▶ [What you are asked to do]:
Among the entries below, one stretch runs from the line that contains "password : string;" through the line that contains "NetworkError => Run.throw". Repeat that stretch exactly, ends included, and only that.
══════
(** The fields of [#register-form]. *)
Record Form := {
  fullName : string;
  email : string;
  password : string;
  confirmPassword : string }.

Inductive Event :=
| Fetch (c : Http.Call)
| Swal (d : Dialog) (thenGoTo : option string).

Definition M := Run.M unit Event.

Open Scope js_scope.

Definition fetch (c : Http.Call) (net : FetchResult) : M (Z * Body) :=
  Run.emit (Fetch c) ;;
  match net with
  | NetworkError => Run.throw
  | Response status body => Run.ret (status, body)
  end.

Definition json (b : Body) : M Data :=
  match b with
  | BodyInvalid => Run.throw
  | BodyJson d => Run.ret d
  end.

Definition prop (d : Data) (name : string) : M value :=
  match d with
  | DNull => Run.throw
  | DValue p => Run.ret (p name)
  end.

Definition registerCall (f : Form) : Http.Call :=
  {| Http.url := API_URL ++ "/register";
     Http.method := "POST";
     Http.headers := [("Content-Type", "application/json")];
     Http.fields :=
       Some [ ("full_name", fullName f); ("email", email f);
              ("password", password f) ] |}.

Definition colored (icon title : string) (text : value) (color : string)
    : Dialog :=
  {| icon := icon; title := title; text := text; timer := None;
     showConfirmButton := true; confirmButtonColor := Some color |}.

(** The [submit] listener of [#register-form]. *)
Definition submit (f : Form) (net : FetchResult) : M unit :=
  if negb (password f =? confirmPassword f)%string then
    Run.emit (Swal (colored "error" "Password Mismatch"
                      (VStr "Your passwords do not match. Please try again.")
                      "#e74c3c") None)
  else
    Run.tryCatch
      (response <- fetch (registerCall f) net ;;
       data <- json (snd response) ;;
       if ok (fst response) then
         Run.emit (Swal (colored "success" "Registration Successful!"
                           (VStr "You can now login to your account.")
                           "#1E88E5") (Some "index.html"))
       else
         detail <- prop data "detail" ;;
         Run.emit (Swal (colored "warning" "Registration Failed"
                           (Http.orText detail "Something went wrong.")
                           "#e74c3c") None))
      (Run.emit (Swal (colored "error" "Connection Error"
                         (VStr "Could not connect to server. Is it running?")
                         "#e74c3c") None)).
Definition tryDownload (env : Env) (fetchUrl : JSString)
  : M (option (Blob * JSString)) :=
  try_catch
    ((* the AbortController and its 10 s timer live in the fetch outcome *)
     response <- fetch env fetchUrl ;;
     if negb (resp_ok response) then ret None else
     blob <- await (resp_blob response) ;;
     rejected <-
       (if includes (blob_type blob) (js "text/html") || (blob_size blob <? 2000)%N
        then
          marker <-
            try_catch
              (text <- await (blob_text blob) ;;
               ret (includes text (js "<html") ||
                    includes text (js "Error") ||
                    includes text (js "Denied")))
              (fun _ => ret false) ;;
          if marker then ret true
          else if includes (blob_type blob) (js "text/html") then ret true
          else ret false
        else ret false) ;;
     if (rejected : bool) then ret None else
     let filename :=
       match resp_content_disposition response with
       | Some disposition =>
           if negb (is_empty disposition) &&
              includes disposition (js "filename=")
           then
             match filename_match disposition with
             | Some g => g
             | None => []
             end
           else []
       | None => []
       end in
     ret (Some (blob, filename)))
    (fun _ => ret None).

Definition corsproxy : JSString := js "https://corsproxy.io/?".
Definition allorigins : JSString := js "https://api.allorigins.win/raw?url=".

(** The tail of [downloadFileFromUrl]: choose the extension and the name,
    wrap the blob. *)
Definition materialize (env : Env) (defaultPrefix : JSString)
    (blob : Blob) (filename : JSString) : M File :=
  let extension :=
    if negb (is_empty filename) && includes filename (js ".")
    then js ".pdf"
    else if eqb (blob_type blob) (js "application/pdf") then js ".pdf"
    else if includes (blob_type blob) (js "zip") then js ".zip"
    else if includes (blob_type blob) (js "word") then js ".docx"
    else js ".pdf" in
  finalName <-
    (if negb (is_empty filename) then ret filename
     else
       now <- getTime env ;;
       ret (defaultPrefix ++ js "_" ++ digits now ++ extension)) ;;
  ret (mkFile finalName (blob_type blob) blob).
(** * Mython: the lexer and the statement evaluator

    A shallow embedding of [lexer.h], [lexer.cpp] and [statement.cpp].
    The C++ namespaces [parse::token_type], [parse] and [ast] become
    modules of the same names.  Streams are strings that are consumed
    from the front, containers are lists and finite maps, C++ exceptions
    are explicit results. *)

From stdpp Require Import gmap strings list fin_maps.
From Stdlib Require Import ZArith Bool Lia Ascii DecimalString DecimalZ DecimalPos.

Local Open Scope string_scope.
Local Open Scope list_scope.

(** ** Characters *)

Module chars.

Definition quote : ascii := Ascii.ascii_of_nat 34.
Definition apostrophe : ascii := "'"%char.
Definition backslash : ascii := Ascii.ascii_of_nat 92.
Definition LF : ascii := Ascii.ascii_of_nat 10.
Definition CR : ascii := Ascii.ascii_of_nat 13.
Definition TAB : ascii := Ascii.ascii_of_nat 9.
Definition SP : ascii := " "%char.
Definition hash : ascii := "#"%char.

Definition code (c : ascii) : nat := Ascii.nat_of_ascii c.

Definition between (lo hi : nat) (c : ascii) : bool :=
  (lo <=? code c)%nat && (code c <=? hi)%nat.

(** [<cctype>] in the "C" locale. *)
Definition isspace (c : ascii) : bool := (code c =? 32)%nat || between 9 13 c.
Definition isdigit (c : ascii) : bool := between 48 57 c.
Definition isalpha (c : ascii) : bool := between 65 90 c || between 97 122 c.
Definition isalnum (c : ascii) : bool := isalpha c || isdigit c.

Definition eqb (a b : ascii) : bool := Ascii.eqb a b.

(** [std::set<char>::count]. *)
Definition count (s : list ascii) (c : ascii) : nat :=
  if existsb (eqb c) s then 1 else 0.

End chars.

(** ** Tokens ([lexer.h]) *)

Module token_type.

Inductive Token : Type :=
| Number (value : Z)
| Id (value : string)
| Char (value : ascii)
| String (value : string)
| Class
| Return
| If
| Else
| Def
| Newline
| Print
| Indent
| Dedent
| And
| Or
| Not
| Eq
| NotEq
| LessOrEq
| GreaterOrEq
| None
| True
| False
| Eof.

End token_type.

Module parse.

Abbreviation Token := token_type.Token.

(** [std::variant::index]: the position of the alternative in [TokenBase]. *)
Definition index (t : Token) : nat :=
  match t with
  | token_type.Number _ => 0
  | token_type.Id _ => 1
  | token_type.Char _ => 2
  | token_type.String _ => 3
  | token_type.Class => 4
  | token_type.Return => 5
  | token_type.If => 6
  | token_type.Else => 7
  | token_type.Def => 8
  | token_type.Newline => 9
  | token_type.Print => 10
  | token_type.Indent => 11
  | token_type.Dedent => 12
  | token_type.And => 13
  | token_type.Or => 14
  | token_type.Not => 15
  | token_type.Eq => 16
  | token_type.NotEq => 17
  | token_type.LessOrEq => 18
  | token_type.GreaterOrEq => 19
  | token_type.None => 20
  | token_type.True => 21
  | token_type.False => 22
  | token_type.Eof => 23
  end.

(** [operator==(const Token&, const Token&)]. *)
Definition Token_eq (lhs rhs : Token) : bool :=
  if negb (index lhs =? index rhs)%nat then false
  else match lhs, rhs with
       | token_type.Char a, token_type.Char b => chars.eqb a b
       | token_type.Number a, token_type.Number b => (a =? b)%Z
       | token_type.String a, token_type.String b => String.eqb a b
       | token_type.Id a, token_type.Id b => String.eqb a b
       | _, _ => true
       end.

(** Number of tokens of [l] equal to [t]. *)
Definition count_token (t : Token) (l : list Token) : nat :=
  length (List.filter (Token_eq t) l).

(** [class LexerError : public std::runtime_error]. *)
Inductive LexerError : Type := MkLexerError (what : string).

(** What a lexer routine yields: a value, a thrown [LexerError], or the
    exhaustion of the recursion bound of the model (never reached from
    [ReadBody], see [ScanLine_fuel]). *)
Inductive Outcome (A : Type) : Type :=
| Done (a : A)
| Throw (e : LexerError)
| OutOfFuel.
Arguments Done {A} a.
Arguments Throw {A} e.
Arguments OutOfFuel {A}.

(** The private members of [Lexer]; [in_] is the string still to read. *)
Record Lexer : Type := MkLexer {
  token_ : list Token;
  indents : nat
}.

Definition key_words_list : list (string * Token) :=
  [ ("class", token_type.Class);
    ("return", token_type.Return);
    ("if", token_type.If);
    ("else", token_type.Else);
    ("def", token_type.Def);
    ("print", token_type.Print);
    ("and", token_type.And);
    ("or", token_type.Or);
    ("not", token_type.Not);
    ("==", token_type.Eq);
    ("!=", token_type.NotEq);
    ("<=", token_type.LessOrEq);
    (">=", token_type.GreaterOrEq);
    ("None", token_type.None);
    ("True", token_type.True);
    ("False", token_type.False) ].

Definition key_words_ : gmap string Token := list_to_map key_words_list.

Definition delimiter_ : list ascii :=
  [ ":"; "("; ")"; "."; ","; "@"; "%"; "$"; "^"; "&"; ";"; "{"; "}"; "["; "]";
    "?"; "#" ]%char.

Definition logic_operations_ : list ascii := [ "="; "<"; ">"; "!" ]%char.

Definition ariphmetic_operations_ : list ascii := [ "+"; "-"; "*"; "/" ]%char.

Definition INT_MAX : Z := 2147483647.
Definition INT_MIN : Z := -2147483648.

(** [bool Lexer::IsPunct(char c) const]. *)
Definition IsPunct (c : ascii) : bool :=
  (chars.count delimiter_ c =? 1)%nat
  || (chars.count logic_operations_ c =? 1)%nat
  || (chars.count ariphmetic_operations_ c =? 1)%nat.

(** [std::string::find_first_not_of(ch)]; [None] is [npos]. *)
Fixpoint find_first_not_of (ch : ascii) (line : string) : option nat :=
  match line with
  | EmptyString => Datatypes.None
  | String.String c rest =>
      if chars.eqb c ch then S <$> find_first_not_of ch rest
      else Some 0
  end.

(** [line.substr(pos)]. *)
Fixpoint substr (pos : nat) (line : string) : string :=
  match pos, line with
  | 0, _ => line
  | S p, String.String _ rest => substr p rest
  | S _, EmptyString => EmptyString
  end.

(** [bool Lexer::IsEmptyLine(const string& line) const]. *)
Definition IsEmptyLine (line : string) : bool :=
  match line with
  | EmptyString => true
  | _ =>
      match find_first_not_of chars.SP line with
      | Datatypes.None => true
      | Some pos => match String.get pos line with
                    | Some c => chars.eqb c chars.hash
                    | Datatypes.None => false
                    end
      end
  end.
══════
▶ [Output of the task]:
  password : string;
  confirmPassword : string }.

Inductive Event :=
| Fetch (c : Http.Call)
| Swal (d : Dialog) (thenGoTo : option string).

Definition M := Run.M unit Event.

Open Scope js_scope.

Definition fetch (c : Http.Call) (net : FetchResult) : M (Z * Body) :=
  Run.emit (Fetch c) ;;
  match net with
  | NetworkError => Run.throw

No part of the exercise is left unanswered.